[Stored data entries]
(* ===== verification/Filter.v ===== *)
(** * A loaded filter (host/src/filter.rs, the single-call view of host/src/pool.rs, the filter
    spans of host/src/observe.rs)

    The hooks of a loaded filter: the instance comes from its pool or is built for the call,
    the guest runs through the contract gate, the instance is returned, recycled or dropped,
    and a span is emitted.  [loaded_host] makes loaded filters the filters a chain drives.
    The engine is a parameter, on a state [S] of everything outside the host's bookkeeping;
    instances are numbers.  Here one call runs at a time (a call that would wait for a busy
    instance times out); concurrent calls on one pool are the step relation of [Pool]. *)

From S2P Require Import Prelude Bytes Chain HostApi Headers Route Contract Pool.

(** ** Spans *)

Inductive SpanOutcome :=
| SoContinue | SoModified | SoShortCircuit | SoReplace
| SoDeadline | SoTrap | SoInstantiateError | SoUnavailable | SoInvalidOutput.

Definition outcome_of_request (d : RequestDecision) : SpanOutcome :=
  match d with
  | RqContinue => SoContinue | RqModified _ => SoModified | RqShortCircuit _ => SoShortCircuit
  end.
Definition outcome_of_response (d : ResponseDecision) : SpanOutcome :=
  match d with
  | RsContinue => SoContinue | RsModified _ => SoModified | RsReplace _ => SoReplace
  end.
Definition outcome_of_request_body (d : RequestBodyDecision) : SpanOutcome :=
  match d with
  | RbContinue => SoContinue | RbModified _ => SoModified | RbShortCircuit _ => SoShortCircuit
  end.
Definition outcome_of_response_body (d : ResponseBodyDecision) : SpanOutcome :=
  match d with
  | SbContinue => SoContinue | SbModified _ => SoModified | SbReplace _ => SoShortCircuit
  end.
Definition outcome_of_error (e : RunError) : SpanOutcome :=
  match e with
  | Deadline => SoDeadline
  | Trap => SoTrap
  | Instantiate => SoInstantiateError
  | Unavailable => SoUnavailable
  | InvalidOutput => SoInvalidOutput
  end.
(** A flag field that is not two hexadecimal digits is continued all the same. *)
Example short_flags_accepted :
  let parent := bs "00-0af7651916cd43dd8448eb211c80319c-b7ad6b7169203331-" in
  map (fun flags => option_map tr_flags (from_traceparent (parent ++ bs flags) 1).1) ["1"; "+1"; "0001"]%string
  = [Some 1; Some 1; Some 1].
Proof. vm_compute. reflexivity. Qed.

Lemma traceparent_round_trip_witness :
  let t := (root (seed (Some 77)) 5).1 in
  tr_parent_span_id (default t (from_traceparent (to_traceparent t) 9).1) = Some (be_bytes 8 6).
Proof.
  cbv zeta. rewrite (traceparent_round_trip (root (seed (Some 77)) 5).1 9).
  - vm_compute. reflexivity.
  - apply root_valid; [vm_compute; split; reflexivity|vm_compute; discriminate].
Defined.

Lemma inline_histogram_exact_witness :
  sumZ (take 2 (im_buckets (fold_left record_duration [4000; 9999; 10000; 10001] inline_new))) = 3.
Proof.
  destruct (inline_histogram_exact [4000; 9999; 10000; 10001]) as [_ Hb]; [vm_compute; discriminate|].
  rewrite (Hb 1%nat 10000 eq_refl). vm_compute. reflexivity.
Defined.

» **Aim of the task**
When a line in the data holds the word "seed", show that line.

» **Expected output**
  let t := (root (seed (Some 77)) 5).1 in
  cbv zeta. rewrite (traceparent_round_trip (root (seed (Some 77)) 5).1 9).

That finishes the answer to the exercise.